Alejadas del glamur y el efectismo superficial, las composiciones de This is the story supuran autenticidad y, pese a lo que pudiera suponerse por la escasez de medios, apenas dejan hueco que rellenar. Los gemelos son capaces de ejecutar tremendas florituras vocales que descubren nuevos y vigorosos horizontes en el universo de lo acústico. Porque en This is the story hay lugar para todos los tempos posibles. Como el de “Over and done with”, que comienza titubeante para acabar estallando en un grito desesperado; la desconcertante, controvertida y nerviosa “Sky takes the soul” («With a faith and a bit of luck, and a half—tonne bomb in the back of a truck»); por supuesto, una épica “The part that really matters”, en la que los hermanos se dan la vez como si no hubiera mañana; una “It broke my heart” que ahonda en los problemas de la clase obrera; la tremendamente eufórica “Make my heart fly”, o la vigorosa y patriótica “The joyful Kilmarnock blues”, otro de los himnos inmortales más coreados del dúo.
En el otro extremo, furiosas baladas y medios tiempos como la decadente “Misty ble”, o sentidos ambientes como los de la tierna “Beautiful truth” (esa recta final que dirige su mirada a las raíces) o “The first attack”, una de las obras maestras de The Proclaimers, capaz de emocionar al más cenutrio a partir de brillantes pasajes y un texto sobrecogedor.
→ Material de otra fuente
(** * Programs *)

Inductive prog (A : Type) : Type :=
  | Done (r : result storage_error A)
  | Exec (i : invocation) (k : result cli_error bytes → prog A)
  | LookPath (name : bytes) (k : bool → prog A)
  | CreateTemp (content : bytes) (k : option bytes → prog A) (* the path of a new file *)
  | Remove (path : bytes) (k : prog A)
  | Pause (d : Duration) (k : bool → prog A) (* whether the context has ended meanwhile *).
Arguments Done {A} _.
Arguments Exec {A} _ _.
Arguments LookPath {A} _ _.
Arguments CreateTemp {A} _ _.
Arguments Remove {A} _ _.
Arguments Pause {A} _ _.

#[export] Instance prog_ret : MRet prog := λ A a, Done (Ok a).

#[export] Instance prog_bind : MBind prog := λ A B f,
  fix bind (p : prog A) : prog B :=
    match p with
    | Done (Ok a) => f a
    | Done (Err e) => Done (Err e)
    | Exec i k => Exec i (λ o, bind (k o))
    | LookPath n k => LookPath n (λ o, bind (k o))
    | CreateTemp c k => CreateTemp c (λ o, bind (k o))
    | Remove path k => Remove path (bind k)
    | Pause d k => Pause d (λ o, bind (k o))
    end.

Definition throw {A} (e : storage_error) : prog A := Done (Err e).
Definition lift {A} (r : result storage_error A) : prog A := Done r.
Definition exec (i : invocation) : prog (result cli_error bytes) := Exec i mret.
Definition look_path (name : bytes) : prog bool := LookPath name mret.

(** The error of a part as a value. *)
Fixpoint attempt {A} (p : prog A) : prog (result storage_error A) :=
  match p with
  | Done r => Done (Ok r)
  | Exec i k => Exec i (λ o, attempt (k o))
  | LookPath n k => LookPath n (λ o, attempt (k o))
  | CreateTemp c k => CreateTemp c (λ o, attempt (k o))
  | Remove path k => Remove path (attempt k)
  | Pause d k => Pause d (λ o, attempt (k o))
  end.

(** [defer os.Remove(path)] *)
Definition removing {A} (path : bytes) (p : prog A) : prog A :=
  r ← attempt p; Remove path (lift r).

(** A temporary file with a content, for as long as [p] runs: [awsTempFile],
    [azureTempFile] and [infisicalTempFile] with the deferred removal.  When
    the content cannot be written the file is removed at once; that is a
    [CreateTemp] without a path. *)
Definition with_temp {A} (content : bytes) (p : bytes → prog A) : prog A :=
  CreateTemp content (λ path, match path with Some path => removing path (p path) | None => throw ErrOther end).

(** The result of a command, its error classified. *)
Definition classified {A} (classify : cli_error → storage_error) (r : result cli_error A) : result storage_error A :=
  match r with Ok a => Ok a | Err e => Err (classify e) end.

(** Only whether it worked. *)
Definition checked (classify : cli_error → storage_error) (r : result cli_error bytes) : prog unit :=
  lift (match r with Ok _ => Ok tt | Err e => Err (classify e) end).

(** * What the backends share *)

(** The options of a backend with the world its tool runs in. *)
Record Tool (O W : Type) := mkTool { t_opts : O; t_world : W }.
Arguments mkTool {O W} _ _.
Arguments t_opts {O W} _.
Arguments t_world {O W} _.

(** What follows the last slash *)
Definition last_segment (s : bytes) : bytes := match LastIndexByte s x2f with Some i => drop (S i) s | None => s end.

Definition or_default (s d : bytes) : bytes := if is_empty s then d else s.

(** A flag with its value, when there is one. *)
Definition flag (name value : bytes) : list bytes := if is_empty value then [] else [name; value].

Definition refused (reason : bytes) : Probe := mkProbe false reason 0.

(** Text around a newline: the first line. *)
Definition first_line (s : bytes) : bytes := (Cut s x0a).1.1.

(** * Worlds *)

Class Runner (W : Type) := {
  r_Run : invocation → W → W * result cli_error bytes;
  r_LookPath : bytes → W → W * bool;
  os_CreateTemp : bytes → W → W * option bytes;
  os_Remove : bytes → W → W;
  ctx_After : Duration → W → W * bool;
}.

Fixpoint run {W} `{Runner W} {A} (p : prog A) (w : W) : W * result storage_error A :=
  match p with
  | Done r => (w, r)
  | Exec i k => let '(w, o) := r_Run i w in run (k o) w
  | LookPath n k => let '(w, o) := r_LookPath n w in run (k o) w
  | CreateTemp c k => let '(w, o) := os_CreateTemp c w in run (k o) w
  | Remove path k => run k (os_Remove path w)
  | Pause d k => let '(w, o) := ctx_After d w in run (k o) w
  end.

(** An operation of a backend, on its world. *)
Definition on_world {O W} `{Runner W} {A} (f : O → prog A) (t : Tool O W) : Tool O W * result storage_error A :=
  let '(w, r) := run (f (t_opts t)) (t_world t) in (mkTool (t_opts t) w, r).

(** A probe; it has no error to return. *)
Definition probe_of {O W} `{Runner W} (f : O → prog Probe) (t : Tool O W) : Probe :=
  match (on_world f t).2 with Ok p => p | Err _ => refused [] end.

(** ** The real runner *)

(** The rest of what the operating system does. *)
Class OS (N : Type) `{Programs N} := {
  os_look : bytes → N → N * bool;
  os_create : bytes → N → N * option bytes;
  os_delete : bytes → N → N;
  os_after : Duration → N → N * bool;
}.

(** [ExecRunner{}] *)
#[export] Instance ExecRunner {N} `{OS N} : Runner N := {
  r_Run := ExecRunner_Run 0; r_LookPath := os_look;
  os_CreateTemp := os_create; os_Remove := os_delete; ctx_After := os_after }.

(** * Reasoning about programs

    Reasoning about programs that drive command line tools: when two of them
    issue the same commands, when one leaves no temporary file behind, and how
    [run] takes a program apart. *)

(** The next step after a result. *)
Ltac bind_step := cbn [lift mbind prog_bind].
(** C33. The vault outlives the process, as long as it can be read again: every
    [Put] of the run has metadata that is UTF-8 text with years of four digits,
    and leaves a vault of at most the 64 MiB that are read, measured by
    [vault_size], which bounds the length of its text ([run_accepted]; a [Put]
    beyond that is not refused, and the vault it writes cannot be opened). With a key from a file, a passphrase or the
    keychain, created when there was none, every such run of operations on a
    new vault answers as a map of names to secrets does, and a process that
    opens it again finds exactly that map. *)
Theorem vault_reopens w1 w2 file file1 file2 opts kc1 kc2 i1 r1 i2 r2 world1 world2 os :
  OpenAgeVault w1 file opts = (file1, kc1, Some (i1, r1)) →
  OpenAgeVault w2 file1 (mkAgeVaultOptions (oIdentityFile opts) (oPassphrase opts) kc1 : AgeVaultOptions K) = (file2, kc2, Some (i2, r2)) →
  let v := mkAgeVault i1 r1 None world1 0 in
  run_accepted os v →
  let v' := (vault_run os v).1 in
  spec_run agevault_Name os ∅ (vault_run os v).2 (av_view v') ∧
  av_view (mkAgeVault i2 r2 (avContent v') world2 0) = av_view v'.
Proof.
  intros Ho1 Ho2 v Hos v'. destruct (open_again _ _ _ _ _ _ _ _ _ _ _ Ho1 Ho2) as [[= -> ->] Hm].
  assert (av_healthy v) as Hv.
  { split; [done|]. exists new_vault. split; [done|]. split; [done|]. split; [apply map_Forall_empty|].
    unfold vault_size. simpl. rewrite map_sum_empty. by vm_compute. }
  pose proof (vault_run_refines os v) as Hrun. destruct (Hrun Hv Hos) as [Hh Hspec]. split; [exact Hspec|].
  unfold av_view, open_content. cbn [avContent avIdentity].
  assert (avIdentity v' = i1) as ->; [|done]. apply (run_identity os v).
Qed.
End open.

(** * A transparent age *)

(** Keys are their text, and encryption marks the text with the key. *)
#[export] Instance clear_age : Age := {|
  identity := bytes;
  recipient := bytes;
  GenerateX25519 s := Some (identity_prefix ++ Itoa (Z.of_nat s));
  identity_String i := i;
  ParseX25519 s := if HasPrefix s identity_prefix then Some s else None;
  Recipient i := i;
  recipient_String r := r;
  NewScryptIdentity p := Some (B["scrypt:"] ++ p);
  NewScryptRecipient p := Some (B["scrypt:"] ++ p);
  age_Encrypt _ r p := Some (r ++ p);
  age_Decrypt i c := if HasPrefix c i then AgePlain (drop (length i) c) else AgeNoMatch;
|}.

#[export] Program Instance clear_age_ok : AgeOk := { matches i r := i = r }.
Next Obligation. done. Qed.
Next Obligation.
  intros s i Hg. assert (Some (identity_prefix ++ Itoa (Z.of_nat s)) = Some i) as Hi by exact Hg. apply (inj Some) in Hi as <-.
  assert (word (identity_prefix ++ Itoa (Z.of_nat s))) as Hw.
  { apply Forall_app. split; [decided|]. assert (∀ d, is_digit d = true → 32 < b2z d < 127) as Hd.
    { intros d Hd%in_range_iff. lia. }
    destruct (Itoa_lexeme (Z.of_nat s)) as (sg & b & ds & -> & Hsg & Hb). apply Forall_app. split.
    - destruct Hsg as [->| ->]; [constructor|]. by repeat constructor.
    - destruct Hb as [[-> ->]|[_ Hb]]; [by repeat constructor|]. by eapply Forall_impl. }
  cbn [ParseX25519 clear_age identity_String recipient_String Recipient]. by rewrite HasPrefix_self.
Qed.
Next Obligation. intros p i r. simpl. intros [= <-] [= <-]. done. Qed.
Next Obligation. done. Qed.
Next Obligation.
  intros s i r p c. simpl. intros <- [= <-]. by rewrite HasPrefix_self, drop_app_length.
Qed.

Definition good_open (seed : nat) : OpenWorld := mkOpenWorld false false false unix_epoch seed.
Definition good_world : nat → VaultWorld := λ _, mkVaultWorld false false (false, false) 0.

Definition keyed_options : AgeVaultOptions KeyStore := mkAgeVaultOptions [] [] (Some small_keychain).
Pero, posiblemente, la joya de la corona (republicana) no sea otra que la sentida y celebrada “Letter from America” (su pomposa versión con banda alcanzó el número tres de las listas de éxitos), una de las primeras creaciones del dúo que, homenajeando a la numerosa población escocesa que, a lo largo de los siglos, ha buscado un futuro mejor en el otro lado del Atlántico, trataba de reflejar y denunciar las duras condiciones laborales de los trabajadores en los años más duros de Margaret Thatcher.
Tan solo un año después de este bautizo sonoro vio la luz el magno Sunshine on leith. Los Reid, ya arropados por una banda, escribían el segundo de los capítulos de una historia repleta de modestia, sinceridad, compromiso y esperanza en un futuro que, en su caso, fue de lo más halagüeño. Tanto, que todavía siguen en activo.